Fig. 9.

The Poly(A) SPOT-ON reduces pain sensitization produced by capsaicin. a The Poly(A) SPOT-ON (10 μg) inhibits the mechanical hypersensitivity produced by intraplantar capsaicin (5 μg) and b blocks the development of hyperalgesic priming. CGRP_8–37 (1 μg) has a transient antinociceptive effect at 3 h post capsaicin with no changes after the precipitation of priming with PGE₂. *P < 0.05, **P < 0.01, significantly different from scramble SPOT-ON+capsaicin (CAP) group analyzed by two-way ANOVA followed by Bonferroni post hoc test. c The Poly(A) SPOT-ON and CGRP_8–37 attenuate the thermal hypersensitivity produced by capsaicin. *P < 0.05, significantly different from Poly(A) SPOT-ON+capsaicin (CAP) group and ^& P < 0.05, significantly different from baseline (BL) analyzed by two-way ANOVA followed by Bonferroni post hoc test.
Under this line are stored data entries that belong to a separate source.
(* ===== verification/Streams.v ===== *)
(** * Buffered streams: [orisun/common.go], [orisun/stream.go]

[MessageHandler] and [CustomEventStream]: a buffered channel with a context. A send checks
the context and the closed flag, and then waits for room, so that the handler may be closed
between the two; a receive waits for a message or for the end of the context. *)

From stdpp Require Import options.
From S2P Require Import Prelude Status.

Set Default Proof Using "Type*".

Section Streams.
Context {T : Type}.

(** The two ways to send. *)
Inductive send_kind := KSend | KTrySend.

(** [MessageHandler]: the capacity of the channel, the error of the context, the closed flag
and the messages in the channel; the sends that have passed their check; and, for the
statements, what was sent and received. *)
Record MessageHandler := mkHandler {
  h_capacity : nat; h_ctx : option goerror; h_closed : bool; h_events : list T;
  h_senders : list (send_kind * T); h_sent : list T; h_received : list T }.

Definition new_handler (capacity : nat) : MessageHandler :=
  mkHandler capacity None false [] [] [] [].

Definition NewMessageHandler : MessageHandler := new_handler 100.

Definition NewMessageHandlerWithBuffer (bufferSize : Z) : MessageHandler :=
  new_handler (Z.to_nat (if (bufferSize <=? 0)%Z then 1 else bufferSize)).

Definition ErrQueueFull : goerror := Sentinel "message handler queue full".

(** The checks at the start of [Send] and [TrySend]. *)
Definition send_check (h : MessageHandler) : result unit :=
  match h_ctx h with
  | Some e => Err e
  | None => if h_closed h then Err (PlainError "message handler closed") else Ok tt
  end.

Definition begin_send (k : send_kind) (event : T) (h : MessageHandler)
  : result unit * MessageHandler :=
  match send_check h with
  | Err e => (Err e, h)
  | Ok _ => (Ok tt, mkHandler (h_capacity h) (h_ctx h) (h_closed h) (h_events h)
                      (h_senders h ++ [(k, event)]) (h_sent h) (h_received h))
  end.

Definition end_send (i : nat) (h : MessageHandler) : MessageHandler :=
  mkHandler (h_capacity h) (h_ctx h) (h_closed h) (h_events h) (delete i (h_senders h))
    (h_sent h) (h_received h).

Definition room (h : MessageHandler) : bool := length (h_events h) <? h_capacity h.

(** The select of the [i]-th send: [ready] chooses the context when both cases are ready.
[None]: the send blocks. *)
Definition finish_send (i : nat) (ready : bool) (h : MessageHandler)
  : option (result unit * MessageHandler) :=
  '(k, event) ← h_senders h !! i;
  let enqueue := Some (Ok tt, let h' := end_send i h in
    mkHandler (h_capacity h') (h_ctx h') (h_closed h') (h_events h' ++ [event]) (h_senders h')
      (h_sent h' ++ [event]) (h_received h')) in
  match k, h_ctx h with
  | KTrySend, _ => if room h then enqueue else Some (Err ErrQueueFull, end_send i h)
  | KSend, Some e =>
      if ready || negb (room h) then Some (Err e, end_send i h) else enqueue
  | KSend, None => if room h then enqueue else None
  end.

(** [Recv]: [ready] chooses the context when both cases are ready; [None]: it blocks. The
channel is never closed. *)
Definition Recv (ready : bool) (h : MessageHandler) : option (result T * MessageHandler) :=
  match h_ctx h, h_events h with
  | Some e, [] => Some (Err e, h)
  | None, [] => None
  | ctx, event :: events =>
      match ctx, ready with
      | Some e, true => Some (Err e, h)
      | _, _ => Some (Ok event, mkHandler (h_capacity h) (h_ctx h) (h_closed h) events
                                  (h_senders h) (h_sent h) (h_received h ++ [event]))
      end
  end.

(** [Close], and the goroutine that closes the handler when its context has ended. *)
Definition Close (h : MessageHandler) : MessageHandler :=
  mkHandler (h_capacity h) (h_ctx h) true (h_events h) (h_senders h) (h_sent h) (h_received h).

Definition end_context (e : goerror) (h : MessageHandler) : MessageHandler :=
  mkHandler (h_capacity h) (Some (default e (h_ctx h))) (h_closed h) (h_events h) (h_senders h)
    (h_sent h) (h_received h).

Inductive handler_step : MessageHandler → MessageHandler → Prop :=
  | hs_begin k event h r h' : begin_send k event h = (r, h') → handler_step h h'
  | hs_finish i ready h r h' : finish_send i ready h = Some (r, h') → handler_step h h'
  | hs_recv ready h r h' : Recv ready h = Some (r, h') → handler_step h h'
  | hs_close h : handler_step h (Close h)
  | hs_context e h : handler_step h (end_context e h)
  | hs_watch h : is_Some (h_ctx h) → handler_step h (Close h).

Record handler_inv (h : MessageHandler) : Prop := {
  hi_fifo : h_sent h = h_received h ++ h_events h;
  hi_bound : length (h_events h) ≤ h_capacity h }.

Lemma enqueue_inv (h : MessageHandler) i event :
  handler_inv h → room h = true →
  handler_inv (mkHandler (h_capacity h) (h_ctx h) (h_closed h) (h_events h ++ [event])
    (delete i (h_senders h)) (h_sent h ++ [event]) (h_received h)).
Proof.
  intros [Hf Hb] Hr%Nat.ltb_lt. split; simpl; [by rewrite Hf, (assoc_L (++))|].
  rewrite length_app. simpl. lia.
Qed.

Lemma handler_inv_step h h' : handler_inv h → handler_step h h' → handler_inv h'.
Proof.
  intros Hi H. pose proof Hi as [Hf Hb].
  destruct H as [k event h r h' H|i ready h r h' H|ready h r h' H|h|e h|h _]; [| | |done..].
  - unfold begin_send in H. destruct (send_check h); injection H as <- <-; [by split|done].
  - unfold finish_send in H. destruct (h_senders h !! i) as [[k event]|]; [|done]. simpl in H.
    destruct (room h) eqn:Hr, k, (h_ctx h) as [e|] eqn:Hx, ready; simpl in H; simplify_eq;
      first [by split | rewrite <-Hx; by apply enqueue_inv].
  - unfold Recv in H. destruct (h_events h) as [|event events] eqn:He, (h_ctx h) as [e|] eqn:Hx;
      simplify_eq/=; [by split; rewrite ?He| |].
    + destruct ready; simplify_eq; (split; simpl; [|rewrite ?He in *; simpl in *; lia]);
        rewrite ?He, Hf; [done|]. by rewrite <-(assoc_L (++)).
    + split; simpl; [|lia]. rewrite Hf. by rewrite <-(assoc_L (++)).
Qed.

(** A stream delivers what was sent, in order and without loss, and holds no more than its
buffer: what was received and what is waiting is what was sent. *)
Theorem stream_fifo capacity h :
  rtc handler_step (new_handler capacity) h →
  h_sent h = h_received h ++ h_events h ∧ length (h_events h) ≤ h_capacity h.
Proof.
  intros H. assert (handler_inv h) as [? ?]; [|done].
  assert (handler_inv (new_handler capacity)) as Hi by (split; simpl; [done|lia]).
  induction H as [|h1 h2 h3 H _ IH]; [done|]. apply IH. by eapply handler_inv_step.
Qed.

(** A send that begins after the handler was closed, or after its context ended, fails. *)
Lemma closed_refuses k event h :
  h_closed h = true ∨ is_Some (h_ctx h) → is_ok (begin_send k event h).1 = false.
Proof. unfold begin_send, send_check. intros [-> |[e ->]]; by destruct (h_ctx h). Qed.

(** [TrySend] does not block. *)
Lemma try_send_returns i ready event h :
  h_senders h !! i = Some (KTrySend, event) → is_Some (finish_send i ready h).
Proof.
  intros H. unfold finish_send. rewrite H. simpl. destruct (room h); [|by eexists].
  destruct (h_ctx h); by eexists.
Qed.

End Streams.
Arguments MessageHandler : clear implicits.

(** [CustomEventStream] is the same channel without a closed flag: its [Send] has no check
before the select. *)
Definition CustomEventStream_Send {T} (event : T) (ready : bool) (h : MessageHandler T)
  : option (result unit * MessageHandler T) :=
  let h' := mkHandler (h_capacity h) (h_ctx h) (h_closed h) (h_events h)
              ((KSend, event) :: h_senders h) (h_sent h) (h_received h) in
  finish_send 0 ready h'.
(** [throttle] raises exactly when the limit is not positive and nothing is
    left in the deque after eviction. *)
Lemma throttle_raises (self : AsyncThrottler) (w : World) (e : exn) :
  snd (throttle self w) = Raise e <->
  e = IndexError /\ max_requests self <= 0
  /\ evict (time_window self) (clock w) (request_times self) = [].
Proof.
  unfold throttle. simpl.
  destruct (_ >=? _) eqn:E.
  - destruct (evict _ _ _) eqn:Ev; simpl in *.
    + split.
      * intros H. injection H as <-. repeat split; lia.
      * intros [-> _]. reflexivity.
    + split; [discriminate | intros [_ [_ H]]; discriminate].
  - simpl. split; [discriminate|].
    intros [_ [Hn Hev]]. rewrite Hev in E. simpl in E. lia.
Qed.

Section Loop.

Variable transport : nat -> string -> Reply.

(** ** What [make_request] does to the world *)

Lemma handle_response_world (n : nat) (r : RequestWrapper)
    (response : ClientResponse) (w : World) :
  let w2 := fst (handle_response n r response w) in
  clock w2 = clock w /\ fetches w2 = fetches w.
Proof.
  unfold handle_response.
  destruct (text response); [destruct (callback r)|]; simpl; auto.
Qed.

Lemma make_request_clock (r : RequestWrapper) (w : World) :
  clock (make_request transport r w) =
  clock w + Z.of_nat (latency (transport (fetches w) (url r))).
Proof.
  unfold make_request.
  destruct (answer _) as [response|e]; [|reflexivity].
  match goal with |- context [handle_response ?n ?r ?p ?w] =>
    pose proof (handle_response_world n r p w) as H;
    destruct (handle_response n r p w) as [w2 [u|e]] end;
    simpl in *; destruct H as [-> _]; reflexivity.
Qed.

Lemma make_request_fetches (r : RequestWrapper) (w : World) :
  fetches (make_request transport r w) = S (fetches w).
Proof.
  unfold make_request.
  destruct (answer _) as [response|e]; [|reflexivity].
  match goal with |- context [handle_response ?n ?r ?p ?w] =>
    pose proof (handle_response_world n r p w) as H;
    destruct (handle_response n r p w) as [w2 [u|e]] end;
    simpl in *; destruct H as [_ ->]; reflexivity.
Qed.

(** ** Invariants of every run *)

Lemma Forall_le_trans (times : list Z) (a b : Z) :
  a <= b -> Forall (fun t => t <= a) times -> Forall (fun t => t <= b) times.
Proof.
  intros Hab H. eapply Forall_impl; [|exact H]. simpl. intros; lia.
Qed.

Lemma iteration_timed (s : Sys) : timed s -> timed (iteration transport s).
Proof.
  intros [Hs Hb]. unfold iteration.
  destruct (task s); try (split; assumption).
  destruct (negb _ || negb _); [|split; assumption].
  destruct (queue (obj s)) as [|request rest]; [split; assumption|].
  destruct request as [|r]; [split; assumption|].
  pose proof (throttle_times (set_queue (obj s) rest) (world s)) as Ht.
  pose proof (throttle_world (set_queue (obj s) rest) (world s)) as Hw.
  destruct (throttle (set_queue (obj s) rest) (world s)) as [[self1 w1] res].
  destruct Hw as [Hc _]. simpl in Ht.
  assert (Hev : Forall (fun t => t <= clock (world s))
                  (evict (time_window (obj s)) (clock (world s)) (request_times (obj s))))
    by (apply evict_Forall; exact Hb).
  assert (Hes : StronglySorted Z.le
                  (evict (time_window (obj s)) (clock (world s)) (request_times (obj s))))
    by (apply evict_sorted; exact Hs).
  destruct res as [u|e]; unfold timed; simpl; rewrite Ht.
  - split.
    + apply sorted_snoc; assumption.
    + rewrite make_request_clock.
      apply Forall_app. split.
      * eapply Forall_le_trans; [|exact Hev]. lia.
      * constructor; [lia | constructor].
  - split; [assumption|].
    eapply Forall_le_trans; [|exact Hev]. lia.
Qed.

Lemma perform_timed (a : action) (s : Sys) : timed s -> timed (perform transport a s).
Proof.
  destruct a as [request| |d]; simpl.
  - intros H. exact H.
  - apply iteration_timed.
  - intros [Hs Hb]. split; simpl; [exact Hs|].
    eapply Forall_le_trans; [|exact Hb]. lia.
Qed.
(** * dwar2pd: DataWarrior documents to tables

    A shallow embedding of [dwar2pd/decode.py] and [dwar2pd/parser.py].

    Conventions of the embedding:
    - a Python [str] is a [string]; a character is the code point of the
      same number, so the model covers the code points 0..255, and the
      character classes of [strip], [splitlines], [lower] and [int] are
      those of Python on that range;
    - a table cell is an [option string]: [None] is the missing value that
      pandas (with object columns) puts in the cells of a short row;
    - a table is its list of column names and its list of rows; the pandas
      operations that [parser.py] uses are modelled on it, repeated column
      labels included;
    - Python exceptions are values of [exn], a computation that may raise
      returns a [result];
    - the decoder process is an oracle [node]; the batches handed to it are
      logged in the [World], so that "the decoder was not called" is a
      statement about the log;
    - [main] starts from the parsed command line; the file system is a
      set of oracles, and what [main] prints and writes is a list of
      events;
    - [LoadDwar] starts from the text of the file; its parameter
      [smiles_column] is not used by the code and is left out. *)

From Stdlib Require Import String Ascii List ZArith NArith Lia Bool Arith.
From Stdlib Require Import DecimalString Decimal.
Import ListNotations.

Open Scope string_scope.
Open Scope list_scope.

(* ================================================================== *)
(** ** Python's built-in string operations *)
(* ================================================================== *)

Module PyStr.

Definition TAB : ascii := "009"%char.
Definition LF : ascii := "010"%char.
Definition CR : ascii := "013"%char.
Definition DQUOTE : ascii := "034"%char.
(* ===== verification/Json.v ===== *)
(** * JSON values (nlohmann::json)

    The JSON library is outside the repository.  [JsonApi] lists the operations
    the program calls; [JsonLaws] states the documented behaviour the theorems
    rely on; [JsonModel] is a concrete instance that satisfies the laws.

    An operation that throws ([type_error], [out_of_range], [parse_error])
    returns [inl].  Reading a missing key with the non-const [operator[]] inserts
    a null value there; the program never tests a key with [contains] after
    reading it that way, so the inserted value is only visible as the answer.  The
    const [operator[]] is undefined on a missing key; where the program guards it
    with [contains] it reads the same element as [json_index]. *)

From S2P Require Import Prelude.

Class JsonApi := {
  json : Type;
  json_parse : string → exn + json;
  json_dump : json → exn + string;
  json_contains : json → string → bool;
  json_index : json → string → exn + json;        (* [operator[](key)] *)
  json_const_index : json → string → outcome json; (* [operator[](key) const] *)
  json_at : json → string → exn + json;           (* [at(key)] *)
  json_nth : json → nat → exn + json;             (* [operator[](index)] *)
  json_is_array : json → bool;
  json_empty : json → bool;
  json_items : json → list json;                  (* range-for *)
  json_get_string : json → exn + string;          (* [get<std::string>()] *)
  json_get_int : json → exn + Z;                  (* [get<std::int64_t>()] *)
  json_value_string : json → string → string → exn + string;  (* [value(key, default)] *)
  json_value_int : json → string → Z → exn + Z;
  json_eq_string : json → string → bool;          (* [j == "..."] *)
  json_eq_bool : json → bool → bool;
  json_null : json;
  json_string : string → json;
  json_int : Z → json;
  json_bool : bool → json;
  json_object : list (string * json) → json;
  json_array : list json → json;
  json_set : json → string → json → json;         (* [j[key] = v] on an object *)
}.

(** The first value of a key, as in an initializer list of pairs. *)
Fixpoint assoc {A} (k : string) (l : list (string * A)) : option A :=
  match l with
  | [] => None
  | (k', v) :: l' => if decide (k = k') then Some v else assoc k l'
  end.

Class JsonLaws {J : JsonApi} : Prop := {
  json_contains_object l k : json_contains (json_object l) k = bool_decide (is_Some (assoc k l));
  json_index_object l k : json_index (json_object l) k = inr (default json_null (assoc k l));
  json_index_null k : json_index json_null k = inr json_null;
  json_const_index_object l k :
    json_const_index (json_object l) k =
      match assoc k l with Some v => Ok v | None => Undefined end;
  json_at_object l k v : assoc k l = Some v → json_at (json_object l) k = inr v;
  json_nth_array l i : json_nth (json_array l) i = inr (default json_null (l !! i));
  json_nth_null i : json_nth json_null i = inr json_null;
  json_is_array_array l : json_is_array (json_array l) = true;
  json_empty_array l : json_empty (json_array l) = bool_decide (l = []);
  json_empty_null : json_empty json_null = true;
  json_items_array l : json_items (json_array l) = l;
  json_items_null : json_items json_null = [];
  json_get_string_string s : json_get_string (json_string s) = inr s;
  json_get_string_int z : ∃ e, json_get_string (json_int z) = inl e;
  json_get_string_null : ∃ e, json_get_string json_null = inl e;
  json_get_int_int z : json_get_int (json_int z) = inr z;
  json_contains_null k : json_contains json_null k = false;
  json_value_string_object l k d :
    json_value_string (json_object l) k d =
      match assoc k l with Some v => json_get_string v | None => inr d end;
  json_value_string_null k d : ∃ e, json_value_string json_null k d = inl e;
  json_value_int_object l k d :
    json_value_int (json_object l) k d =
      match assoc k l with Some v => json_get_int v | None => inr d end;
  json_eq_string_string s t : json_eq_string (json_string s) t = bool_decide (s = t);
  json_eq_bool_bool a b : json_eq_bool (json_bool a) b = bool_decide (a = b);
}.

(** ** A concrete instance, for examples

    [json_parse] knows the texts of the table [texts]. *)

Inductive jvalue :=
  | JNull
  | JString (s : string)
  | JInt (z : Z)
  | JBool (b : bool)
  | JObject (l : list (string * jvalue))
  | JArray (l : list jvalue).

Definition json_error (what : string) : exn := mk_exn JsonError what.

Section JsonModel.
Variable texts : list (string * jvalue).

Fixpoint print_digits (fuel : nat) (z : Z) : string :=
  match fuel with
  | O => ""
  | S f => (if z <? 10 then "" else print_digits f (z / 10)) +:+
           String (Ascii.ascii_of_nat (48 + Z.to_nat (z mod 10))) ""
  end.

Definition quoted (s : string) : string :=
  String (Ascii.ascii_of_nat 34) (s +:+ String (Ascii.ascii_of_nat 34) "").

Fixpoint jprint (v : jvalue) : string :=
  match v with
  | JNull => "null"
  | JString s => quoted s
  | JInt z => if z <? 0 then "-" +:+ print_digits 20 (- z) else print_digits 20 z
  | JBool b => if b then "true" else "false"
  | JObject l =>
      "{" +:+ join "," (map (λ '(k, x), quoted k +:+ ":" +:+ jprint x) l) +:+ "}"
  | JArray l => "[" +:+ join "," (map jprint l) +:+ "]"
  end.

Definition jget_string (v : jvalue) : exn + string :=
  match v with JString s => inr s | _ => inl (json_error "type must be string") end.
Definition jget_int (v : jvalue) : exn + Z :=
  match v with JInt z => inr z | _ => inl (json_error "type must be number") end.
Definition jvalue_or {A} (get : jvalue → exn + A) (v : jvalue) (k : string) (d : A) : exn + A :=
  match v with
  | JObject l => match assoc k l with Some x => get x | None => inr d end
  | _ => inl (json_error "cannot use value()")
  end.

#[local] Instance JsonModel : JsonApi := {|
  json := jvalue;
  json_parse s :=
    match assoc s texts with Some v => inr v | None => inl (json_error "parse error") end;
  json_dump v := inr (jprint v);
  json_contains v k := match v with JObject l => bool_decide (is_Some (assoc k l)) | _ => false end;
  json_index v k := match v with
                    | JObject l => inr (default JNull (assoc k l))
                    | JNull => inr JNull
                    | _ => inl (json_error "cannot use operator[]")
                    end;
  json_const_index v k := match v with
                          | JObject l => match assoc k l with Some x => Ok x | None => Undefined end
                          | _ => Throw (json_error "cannot use operator[]")
                          end;
  json_at v k := match v with
                 | JObject l => match assoc k l with
                                | Some x => inr x
                                | None => inl (json_error "key not found")
                                end
                 | _ => inl (json_error "cannot use at()")
                 end;
  json_nth v i := match v with
                  | JArray l => inr (default JNull (l !! i))
                  | JNull => inr JNull
                  | _ => inl (json_error "cannot use operator[]")
                  end;
  json_is_array v := match v with JArray _ => true | _ => false end;
  json_empty v := match v with
                  | JNull | JArray [] | JObject [] => true
                  | _ => false
                  end;
  json_items v := match v with
                  | JArray l => l
                  | JObject l => map snd l
                  | JNull => []
                  | v => [v]
                  end;
  json_get_string := jget_string;
  json_get_int := jget_int;
  json_value_string := jvalue_or jget_string;
  json_value_int := jvalue_or jget_int;
  json_eq_string v s := match v with JString t => bool_decide (t = s) | _ => false end;
  json_eq_bool v b := match v with JBool c => bool_decide (c = b) | _ => false end;
  json_null := JNull;
  json_string := JString;
  json_int := JInt;
  json_bool := JBool;
  json_object := JObject;
  json_array := JArray;
  json_set v k x := match v with
                    | JObject l => JObject (filter (λ '(k', _), k' ≠ k) l ++ [(k, x)])
                    | v => v
                    end;
|}.

#[local] Instance JsonModel_laws : @JsonLaws JsonModel.
Proof.
  split; simpl; try done; try (intros; by eexists).
  - intros l k v ->. done.
  - intros [|]; done.
Qed.

End JsonModel.

(** ** Reading a path *)

Section Paths.
Context {J : JsonApi}.

(** [j[k1][k2]...] *)
Fixpoint json_path (j : json) (ks : list string) : exn + json :=
  match ks with
  | [] => inr j
  | k :: ks' => match json_index j k with inl e => inl e | inr x => json_path x ks' end
  end.

(** [j.at(k1).at(k2)...] *)
Fixpoint json_at_path (j : json) (ks : list string) : exn + json :=
  match ks with
  | [] => inr j
  | k :: ks' => match json_at j k with inl e => inl e | inr x => json_at_path x ks' end
  end.

End Paths.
Not significantly different (NS) compared to baseline (BL). d No changes in thermal hypersensitivity are detected after priming revealed by PGE₂. e The Poly(A) SPOT-ON and CGRP_8–37 block the transient increase in paw temperature produced by intraplantar capsaicin administration. **P < 0.01, significantly different from the non-injected paw or the Poly(A) SPOT-ON injected paw analyzed by one-way ANOVA followed by Bonferroni post hoc test. Not significantly different (NS) compared to non-injected paw. f No changes in paw temperature are present after priming (injected vs. non-injected paw). n = 6 per group. For all graphs shown in the figure, data are plotted as mean ± s.e.m.